Well, I've got 200 sq ft my wife and I are growing by hand. We have manual
tools, compost, dirt, and muscles. And your spinach example is a pretty bad
one. Why? Spinach grows better when its cold out and earlier in the season. If
you plant a week or 2 later, it doesn't really grow and then when the heat
hits, it bolts. Bolted spinach and lettuce tastes bitter and bad. It'd sure be
nice to be able to grow spinach in ideal conditions... but I can't do that in
the ground.

>It's actually a little disappointing to see just how out of touch the people
in this thread are with farming. Growing food outside, in the ground is always
going to be cheaper than building a building.

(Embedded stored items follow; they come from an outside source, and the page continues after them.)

(* ===== verification/OutboxCodec.v ===== *)
(** * Rows of the delivery log

    Model of [liminal-server/src/server/participant/production/outbox_log.rs] (the rows of
    the extension stream: produced batches, cumulative acknowledgements and marker
    acknowledgements) and [outbox_log/codec.rs] with [codec/io.rs], their binary encoding.

    The decoder is a state monad over the input and an offset.  [exact] says of a decoder
    that it succeeds on exactly the encodings of its values and consumes them, so the
    theorem on whole rows is composed from one equivalence per field. *)
From coqutil Require Import Byte.
From stdpp Require Import strings.
From S2P Require Import Prelude FrameCodec Algebra Tags Wire Response Bytes.
#[local] Open Scope string_scope.
#[local] Open Scope Z_scope.
#[local] Open Scope list_scope.

(** ** outbox_log.rs *)

(** Errors of the durable store; the text of the engine's own error stands for it. *)
Inductive DurabilityError :=
| DUE_StoreError (error : string)
| DUE_SequenceConflict (expected actual : Z)
| DUE_CursorRegression (stored attempted : Z)
| DUE_DedupCollision (key : string)
| DUE_ConfigError (message : string)
| DUE_EphemeralStoreOpen (message : string)
| DUE_EphemeralStoreDetached
| DUE_EnvelopeError (message : string).
Inductive OutboxLogError :=
| OXE_Durability (error : DurabilityError)
| OXE_MissingSchemaVersion
| OXE_SchemaVersion (version : Z)
| OXE_MixedSchemaVersions (expected actual : Z)
| OXE_UnexpectedEnd (field : string)
| OXE_UnknownTag (domain : string) (value : Z)
| OXE_InvalidSelector (field : string) (value : Z)
| OXE_ZeroGeneration
| OXE_LengthOverflow (field : string) (length : Z)
| OXE_PushCodec (error : CodecError)
| OXE_TrailingBytes (remaining : Z)
| OXE_Sequence (expected actual : Z)
| OXE_AssignedSequence (expected actual : Z).
Inductive ConversationOutboxError :=
| OBE_Log (error : OutboxLogError)
| OBE_ExtensionSequence (expected actual : Z)
| OBE_RecordCount (source_sequence count : Z)
| OBE_SourceBody (source_sequence : Z) (source_kind : ProducedSourceKind)
| OBE_ConflictingSource (source_sequence : Z)
| OBE_DeliverySequence (previous actual : Z)
| OBE_ConflictingDelivery (delivery_seq : Z)
| OBE_RecipientOrder (delivery_seq : Z)
| OBE_SenderIncluded (delivery_seq : Z) (sender : ParticipantId)
| OBE_RetiredRecipient (delivery_seq : Z) (participant_id : ParticipantId)
| OBE_ChargeDrift (delivery_seq stored measured : Z)
| OBE_ConflictingAckSource (source_sequence : Z)
| OBE_AckRegression (participant_id : ParticipantId) (current through_seq : Z)
| OBE_AckObligations (participant_id : ParticipantId) (error : RecipientAckObligationsError)
| OBE_AckFrontierAhead (participant_id : ParticipantId) (outbox_ack_through acknowledged_through : Z)
| OBE_ProtocolCursorProvenance (participant_id : ParticipantId)
    (outbox_ack_through marker_reconciled_cursor protocol_cursor : Z)
| OBE_MarkerCursorPrestate (participant_id : ParticipantId) (expected actual : Z)
| OBE_MarkerCursorNonadvancing (participant_id : ParticipantId) (from : Z)
| OBE_ChargeOverflow
| OBE_BoundOverflow (name : string)
| OBE_LiveRecipientObligationsExceeded (limit attempted : Z).

Record LiveRecord := mkLiveRecord {
  lvr_delivery : ParticipantDelivery;
  lvr_recipients : gset Z;
  lvr_encoded_push_bytes : Z;
}.

(** ** limits.rs *)

Record ConversationOutboxLimits := mkOutboxLimits { max_live_recipient_obligations : Z }.
Definition ConversationOutboxLimits_try_new (max_retained_record_rows identity_slots : Z)
    : result ConversationOutboxLimits ConversationOutboxError :=
  let? max_live_recipient_obligations :=
    ok_or (checked_mul u64_max max_retained_record_rows identity_slots)
      (OBE_BoundOverflow "UNIT2_MAX_LIVE_RECIPIENT_OBLIGATIONS") in
  Ok (mkOutboxLimits max_live_recipient_obligations).

Record ConversationOutbox := mkOutbox {
  cob_limits : ConversationOutboxLimits;
  cob_conversation_id : Z;
  cob_records : list (Z * LiveRecord);
  cob_source_batches : gmap Z (list byte);
  cob_ack_sources : gmap Z (ParticipantId * Z);
  cob_all_obligations : gmap Z (gset Z);
  cob_ack_frontiers : gmap Z Z;
  cob_marker_ack_frontiers : gmap Z Z;
  cob_next_live_obligations : gmap Z Z;
  cob_retired : gset Z;
  cob_highest_delivery_seq : Z;
  cob_next_extension_sequence : Z;
  cob_live_recipient_obligations : Z;
  cob_charged_bytes : Z;
}.

Definition with_records (v : list (Z * LiveRecord)) (o : ConversationOutbox) : ConversationOutbox :=
  let '(mkOutbox l c _ sb ak ob fr mf nl rt hi ne lv ch) := o in
  mkOutbox l c v sb ak ob fr mf nl rt hi ne lv ch.
Definition with_source_batch (k : Z) (v : list byte) (o : ConversationOutbox) : ConversationOutbox :=
  let '(mkOutbox l c rs sb ak ob fr mf nl rt hi ne lv ch) := o in
  mkOutbox l c rs (<[k := v]> sb) ak ob fr mf nl rt hi ne lv ch.
Definition with_ack_source (k : Z) (v : ParticipantId * Z) (o : ConversationOutbox) : ConversationOutbox :=
  let '(mkOutbox l c rs sb ak ob fr mf nl rt hi ne lv ch) := o in
  mkOutbox l c rs sb (<[k := v]> ak) ob fr mf nl rt hi ne lv ch.
Definition with_ack_frontier (k v : Z) (o : ConversationOutbox) : ConversationOutbox :=
  let '(mkOutbox l c rs sb ak ob fr mf nl rt hi ne lv ch) := o in
  mkOutbox l c rs sb ak ob (<[k := v]> fr) mf nl rt hi ne lv ch.
Definition with_marker_frontier (k v : Z) (o : ConversationOutbox) : ConversationOutbox :=
  let '(mkOutbox l c rs sb ak ob fr mf nl rt hi ne lv ch) := o in
  mkOutbox l c rs sb ak ob fr (<[k := v]> mf) nl rt hi ne lv ch.
Definition with_next_live (v : gmap Z Z) (o : ConversationOutbox) : ConversationOutbox :=
  let '(mkOutbox l c rs sb ak ob fr mf _ rt hi ne lv ch) := o in
  mkOutbox l c rs sb ak ob fr mf v rt hi ne lv ch.
Definition with_retired (p : Z) (o : ConversationOutbox) : ConversationOutbox :=
  let '(mkOutbox l c rs sb ak ob fr mf nl rt hi ne lv ch) := o in
  mkOutbox l c rs sb ak ob fr mf nl ({[p]} ∪ rt) hi ne lv ch.
Definition with_highest (v : Z) (o : ConversationOutbox) : ConversationOutbox :=
  let '(mkOutbox l c rs sb ak ob fr mf nl rt _ ne lv ch) := o in
  mkOutbox l c rs sb ak ob fr mf nl rt v ne lv ch.
Definition with_next_extension (v : Z) (o : ConversationOutbox) : ConversationOutbox :=
  let '(mkOutbox l c rs sb ak ob fr mf nl rt hi _ lv ch) := o in
  mkOutbox l c rs sb ak ob fr mf nl rt hi v lv ch.
Definition with_live (v : Z) (o : ConversationOutbox) : ConversationOutbox :=
  let '(mkOutbox l c rs sb ak ob fr mf nl rt hi ne _ ch) := o in
  mkOutbox l c rs sb ak ob fr mf nl rt hi ne v ch.
Definition with_charged (v : Z) (o : ConversationOutbox) : ConversationOutbox :=
  let '(mkOutbox l c rs sb ak ob fr mf nl rt hi ne lv _) := o in
  mkOutbox l c rs sb ak ob fr mf nl rt hi ne lv v.
(* ===== verification/Client.v ===== *)
(** * Client participant state

    Model of [liminal-protocol/src/client.rs] with [client/barrier.rs],
    [client/replay.rs] and [client/reconnect.rs]: the client aggregate (binding,
    write-ahead operation, detach replay, reconnect machine and the atoms that
    testify a loss), the durability barrier with its sealed one-use authorities, the
    replay of a detach and the event-driven reconnect.  A one-use value of the source
    is a value the operations consume and return; which of them the caller still
    holds is the state of [ClientRuns]. *)
From coqutil Require Import Byte.
From S2P Require Import Prelude Algebra Tags Wire Response Binding Member.

(** ** client.rs: binding *)

Inductive ClientBindingStatus := CBS_Unbound | CBS_Bound | CBS_Detached | CBS_Left.

Inductive ClientBindingState :=
| CB_Unbound
| CB_Bound (conversation_id : ConversationId) (participant_id : ParticipantId)
    (generation : Generation) (attach_secret : AttachSecret) (binding_epoch : BindingEpoch)
| CB_Detached (conversation_id : ConversationId) (participant_id : ParticipantId)
    (generation : Generation) (attach_secret : AttachSecret)
| CB_Left (conversation_id : ConversationId) (participant_id : ParticipantId)
    (generation : Generation).

Definition binding_status_of (b : ClientBindingState) : ClientBindingStatus :=
  match b with
  | CB_Unbound => CBS_Unbound
  | CB_Bound _ _ _ _ _ => CBS_Bound
  | CB_Detached _ _ _ _ => CBS_Detached
  | CB_Left _ _ _ => CBS_Left
  end.

Definition is_left (b : ClientBindingState) : bool :=
  match b with CB_Left _ _ _ => true | _ => false end.

Definition matches_ack (b : ClientBindingState) (request : ParticipantAckEnvelope) : bool :=
  match b with
  | CB_Bound conversation_id participant_id generation _ _ =>
      (conversation_id =? pae_conversation_id request)
      && (participant_id =? pae_participant_id request)
      && (generation =? pae_capability_generation request)
  | CB_Unbound | CB_Detached _ _ _ _ | CB_Left _ _ _ => false
  end.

"always going to be cheaper" is a really long time. Sure you mean to put it
that way?

I'm no farmer, but I grow quite a bit of my food. I guess amateur farmer is
probably more accurate. Right now, the economic equation is on the side of
"grow in dirt, on property". But 1 acre only gets you an acre of stuff at
ideal yield. Add 10 more stories on that same plot of land, and you get 10
acre yield (ideal).

And, you're also not counting having a self sufficient city as an intangible.
Something like that is the start of an arcology. That technology stack also
seems rather important to grow for a spacefaring culture.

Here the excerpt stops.